Your instructions: Every line below between the one holding "Definition command_matches_pattern (command" and the one holding "pol_state : ApprovalState;", inclusive, should be copied exactly, and no other line.

[Stored dataset items]
--------

(** ** Shell patterns *)

(** [contains_shell_control_syntax] *)
Definition shell_control_chars : list string :=
  [";"; "&"; "|"; "<"; ">"; "`"; "$"; "\"; nl; String carriage_return ""].

Definition contains_shell_control_syntax (command : string) : bool :=
  any (fun ch => bool_decide (ch ∈ shell_control_chars)) (chars command).

(** [command_matches_pattern] *)
Definition command_matches_pattern (command pattern : string) : bool :=
  let command := trim command in
  let pattern := trim pattern in
  if is_empty pattern || contains_shell_control_syntax command then false
  else if String.eqb command pattern then true
  else match strip_prefix pattern command with
       | Some remainder =>
           match chars remainder with ch :: _ => is_whitespace ch | [] => false end
       | None => false
       end.

(** ** The policy *)

Record PolicyApprovalEvaluator : Type := MkPolicy {
  pol_state : ApprovalState;
  auto_approve_patterns : list string;
  auto_approve_sessions : gset SessionId;
}.

Definition set_session_auto_approval (p : PolicyApprovalEvaluator) (session_id : SessionId)
    (enabled : bool) : PolicyApprovalEvaluator :=
  MkPolicy (pol_state p) (auto_approve_patterns p)
    (if enabled then auto_approve_sessions p ∪ {[session_id]}
     else auto_approve_sessions p ∖ {[session_id]}).

Definition session_auto_approval (p : PolicyApprovalEvaluator) (session_id : SessionId) : bool :=
  bool_decide (session_id ∈ auto_approve_sessions p).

--------

Completed exercise:
Definition command_matches_pattern (command pattern : string) : bool :=
  let command := trim command in
  let pattern := trim pattern in
  if is_empty pattern || contains_shell_control_syntax command then false
  else if String.eqb command pattern then true
  else match strip_prefix pattern command with
       | Some remainder =>
           match chars remainder with ch :: _ => is_whitespace ch | [] => false end
       | None => false
       end.

(** ** The policy *)

Record PolicyApprovalEvaluator : Type := MkPolicy {
  pol_state : ApprovalState;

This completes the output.